Practicing organized sports has a multitude of benefits for children. It can help them to build strong bones, develop cognitive skills, build self-esteem, learn to set goals, and practice leadership skills. There are, of course, some risks children can face. We asked Dr. Lindsay Crawford, a Pediatric Orthopedic Surgeon at McGovern Medical School at UTHealth, affiliated with Children’s Memorial Hermann Hospital, for her tips on starting soon-to-be athletes on the right foot.
Dr. Crawford says most kids become emotionally and physically mature enough to engage in organized sports at the age of 6 or 7, while younger children should focus on general play. The American Academy of Pediatrics recommends every child receive an annual pre-participation evaluation (PPE) to help determine his or her readiness to play sports and uncover underlying conditions that could limit participation.
The frequency and severity of sports-related injuries increase with a child’s age. Contact sports have higher rates of injury, according to recent studies. Competitive and year-round sports have a higher risk of overuse injuries from repetitive motions, such as pitching in baseball. The most common types of sports related injuries in children are sprains, muscle strains, bone injuries, and heat-related illness. Although it is rare, brain injury is the leading cause of sports-related deaths in children.
Young athletes should drink water before, during, and after practice to prevent dehydration, heat exhaustion, and heat stroke. Warming up and stretching before play prevents sports-related injuries like muscle tears or sprains. Parents should always ensure children wear appropriate, properly fitted sports equipment and protective gear, during both practice and competitive play.

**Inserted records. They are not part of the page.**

Lemma openShard_holding R pend k :
  triple (λ w, holding R pend k w ∧ aw_open (w_own w) = None) (agg_openShard fault cloud_open o)
    (λ _ w, holding R pend k w ∧ ∃ s, aw_open (w_own w) = Some s ∧ os_recordCount s = 0) none.
Proof.
  apply triple_state. intros a. unfold agg_openShard. rewrite Hlocal, Hdurable.
  apply triple_ex with (P' := λ sh w, (writing o sh a (w_fs w) ∧ w_own w = a) ∧ (rows sh = R ∧ aw_open a = None ∧ aw_pending a = pend ∧ aw_ordinal a = k)).
  { intros w [[(sh & H1 & H2 & _ & H3 & H4) Ho] <-]. by exists sh. }
  intros sh. apply triple_pure. intros (HR & Ho & Hp & Hk).
  apply triple_bind with (Q' := λ _ w, writing o sh a (w_fs w) ∧ w_own w = next_shard a).
  { apply triple_set_own. intros w [H <-]. by split. }
  intros _. apply triple_own. intros a1. apply triple_know with (a1 = next_shard a); [by intros w [[_ <-] <-]|]. intros ->.
  rewrite Join_dir by (done || apply shardFileName_name).
  eapply triple_bind.
  { apply triple_wrap. eapply triple_pre; [|apply (on_commit_st _ _ _ _ (next_shard a) (openShard_st fault dir (writing o sh a) _))].
    intros w [[Hw E] _]. split; [|done]. split; [exact Hw|]. destruct sh as [|x sh].
    - right. intros fs. by eapply writing_nil.
    - left. unfold commit_world. cbn [w_own]. rewrite E. by apply (wr_prepared _ _ _ _ Hw). }
  intros [f stage]. cbn [fst snd]. apply triple_set_own. intros w [(-> & fs1 & Hw & Hns & -> & Hfs) (c & Hc & E)].
  rewrite <- Join_dir in * by (done || apply shardFileName_name).
  split; [|eexists; cbn [w_own]; rewrite E; by split].
  eexists. unfold holding. cbn [w_own w_fs]. rewrite E, Hfs. split; [by apply writing_opened|]. split_and!; try done.
  - unfold rows. by rewrite fmap_app, concat_app, app_nil_r.
  - by intros s [= <-].
Qed.
Lemma finalizeShard_writing sh a :
  triple (λ w, writing o sh a (w_fs w) ∧ w_own w = a) (agg_finalizeShard fault cloud_publish o)
    (λ _ w, writing o sh (w_own w) (w_fs w) ∧ aw_open (w_own w) = None
            ∧ aw_pending (w_own w) = aw_pending a ∧ aw_ordinal (w_own w) = aw_ordinal a) none.
Proof.
  apply triple_own. intros a1. apply triple_know with (a1 = a); [by intros w [[_ <-] <-]|]. intros ->.
  destruct (aw_open a) as [s|] eqn:Ho; [|apply triple_ret; by intros w [[H <-] _]].
  rewrite Hlocal, Hdurable. cbv zeta. set (X' := λ c, c_prepared (aw_commit a) = true → c_prepared c = true).
  eapply triple_bind.
  { eapply triple_pre; [|apply (on_commit_st _ (st (writing o sh a) X') (λ _ fs, ∃ fs1, writing o sh a fs1 ∧ fs = sync_data (os_file s) fs1) X' a)].
    - intros w [[Hw E] _]. split; [|exact E]. split; [exact Hw|]. unfold commit_world. cbn [w_own]. rewrite E. exact (λ H, H).
    - apply finalizeShard_st. intros fs H. by exists fs. }
  cbv beta. intros _. apply triple_set_own. intros w ((fs1 & Hw & Hfs) & c & Hc & E). cbn [w_own w_fs]. rewrite E, Hfs.
  split; [|done]. by apply writing_closed.
Qed.
Lemma finalizeShard_holding R pend k :
  triple (holding R pend k) (agg_finalizeShard fault cloud_publish o)
    (λ _ w, holding R pend k w ∧ aw_open (w_own w) = None) none.
Proof.
  apply triple_state. intros a.
  apply triple_ex with (P' := λ sh w, (writing o sh a (w_fs w) ∧ w_own w = a) ∧ (rows sh = R ∧ aw_pending a = pend ∧ aw_ordinal a = k)).
  { intros w [(sh & H1 & H2 & _ & H3 & H4) <-]. by exists sh. }
  intros sh. apply triple_pure. intros (HR & Hp & Hk). eapply triple_conseq; [apply finalizeShard_writing|intros w H; exact H| |done].
  intros ? w (Hw & Ho & E1 & E2). split; [|done]. exists sh. rewrite E1, E2. split; [done|]. split_and!; try done. intros s. by rewrite Ho.
Qed.
Lemma roll_holding R pend k data :
  triple (holding R pend k) (roll fault cloud_open cloud_publish o data)
    (λ _ w, holding R pend k w ∧ ∃ s, aw_open (w_own w) = Some s ∧ full o s data = false) none.
Proof.
  assert (∀ w, (holding R pend k w ∧ ∃ s, aw_open (w_own w) = Some s ∧ os_recordCount s = 0) →
            holding R pend k w ∧ ∃ s, aw_open (w_own w) = Some s ∧ full o s data = false) as Hnew.
  { intros w (H & s & Hs & Hc). split; [done|]. exists s. split; [done|]. unfold full. by rewrite Hc. }
  assert (triple (λ w, holding R pend k w ∧ aw_open (w_own w) = None) (agg_openShard fault cloud_open o)
    (λ _ w, holding R pend k w ∧ ∃ s, aw_open (w_own w) = Some s ∧ full o s data = false) none) as Hopen.
  { eapply triple_conseq; [apply openShard_holding|intros w H; exact H|intros ? w H; by apply Hnew|done]. }
  apply triple_own. intros a. destruct (aw_open a) as [s|] eqn:Ho.
  - destruct (full o s data) eqn:Hf.
    + apply triple_pre with (holding R pend k); [by intros w [H _]|]. eapply triple_bind; [apply finalizeShard_holding|]. by intros ?.
    + apply triple_ret. intros w [H <-]. split; [done|]. by exists s.
  - eapply triple_pre; [|exact Hopen]. by intros w [H <-].
Qed.
Lemma writeRecordLocked_holding R pend k data : 0 < k →
  triple (holding R pend k) (writeRecordLocked fault cloud_open cloud_publish row_identity o data)
    (λ _, holding (R ++ [(k, data)]) pend k) none.
Proof.
  intros Hk. unfold writeRecordLocked. rewrite Hlocal. cbn [andb].
  apply triple_bind with (Q' := λ _, holding R pend k).
  { unfold check_identity. apply triple_own. intros a. apply triple_pre with (holding R pend k); [by intros w [H _]|].
    destruct (negb _); [by apply triple_ret|]. destruct (row_identity data) as [[ord sha]|]; [|by apply triple_fail].
    destruct (_ || _); [by apply triple_fail|by apply triple_ret]. }
  intros _. eapply triple_bind; [apply roll_holding|]. cbv beta. intros _. apply triple_own. intros a.
  destruct (aw_open a) as [s|] eqn:Ho; [|apply triple_ret; intros w [[_ (s & Hs & _)] <-]; congruence].
  apply triple_ex with (P' := λ sh w, (writing o sh a (w_fs w) ∧ w_own w = a)
    ∧ (rows sh = R ∧ aw_pending a = pend ∧ aw_ordinal a = k ∧ full o s data = false ∧ (os_recordCount s = 0 → os_inputStart s = 0))).
  { intros w [[(sh & H1 & H2 & H3 & H4 & H5) (s' & Hs & Hf)] <-]. exists sh. split_and!; try done; [congruence|by apply H3]. }
  intros sh. apply triple_pure. intros (HR & Hp & Hord & Hf & Hz).
  set (X' := λ c, c_prepared (aw_commit a) = true → c_prepared c = true).
  apply triple_bind with (Q' := λ _ w, writing o sh a (w_fs w) ∧ ∃ c, X' c ∧ w_own w = with_commit a c).
  { eapply triple_pre; [|apply (on_commit_st _ (st (writing o sh a) X') (λ _ fs, writing o sh a fs) X' a); apply triple_wrap, before_st].
    intros w [Hw E]. split; [|exact E]. split; [exact Hw|]. unfold commit_world. cbn [w_own]. rewrite E. exact (λ H, H). }
  intros _. apply triple_bind with (Q' := λ _ w, ∃ c fs1, X' c ∧ writing o sh a fs1 ∧ w_own w = with_commit a c ∧ w_fs w = append_data (os_file s) data fs1).
  { apply triple_wrap, triple_write; [done|]. intros w [Hw (c & Hc & E)]. exists c, (w_fs w). by split_and!. }
  intros _. apply triple_set_own. intros w (c & fs1 & Hc & Hw & E & Hfs).
  assert (0 < aw_ordinal a) as Hka by (by rewrite Hord).
  destruct (writing_wrote o sh a fs1 s data Ho Hf Hka Hz Hw c Hc) as (sh' & Hw' & Hr).
  exists sh'. cbn [w_own w_fs]. rewrite E, Hfs. split; [exact Hw'|]. rewrite Hr, HR, Hord. unfold wrote. simpl. rewrite Ho. split_and!; try done.
  intros t [= <-]. done.
Qed.
Lemma write_all_holding pend k l : 0 < k → ∀ R,
  triple (holding R pend k) (write_all fault cloud_open cloud_publish row_identity o l)
    (λ _, holding (R ++ (pair k <$> l)) pend k) none.
Proof.
  intros Hk. induction l as [|data l IH]; intros R; cbn [write_all].
  - rewrite fmap_nil, app_nil_r. by apply triple_ret.
  - rewrite fmap_cons, (cons_middle _ R), app_assoc. eapply triple_bind; [by apply writeRecordLocked_holding|]. intros ?. apply IH.
Qed.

Despite parents’ or kids’ wishes, not every child is destined to be the next Simone Biles or J.J. Watt. Dr. Crawford recommends parents and coaches focus on child athletes’ development, participation, and team building—not just the final score— with those up to the middle-school level. “Your child should try a variety of activities, like sports, theater, and music,” says Dr. Crawford. “That way, you and your child can best figure out what activities they like the best.” And that’s a winning formula for everyone.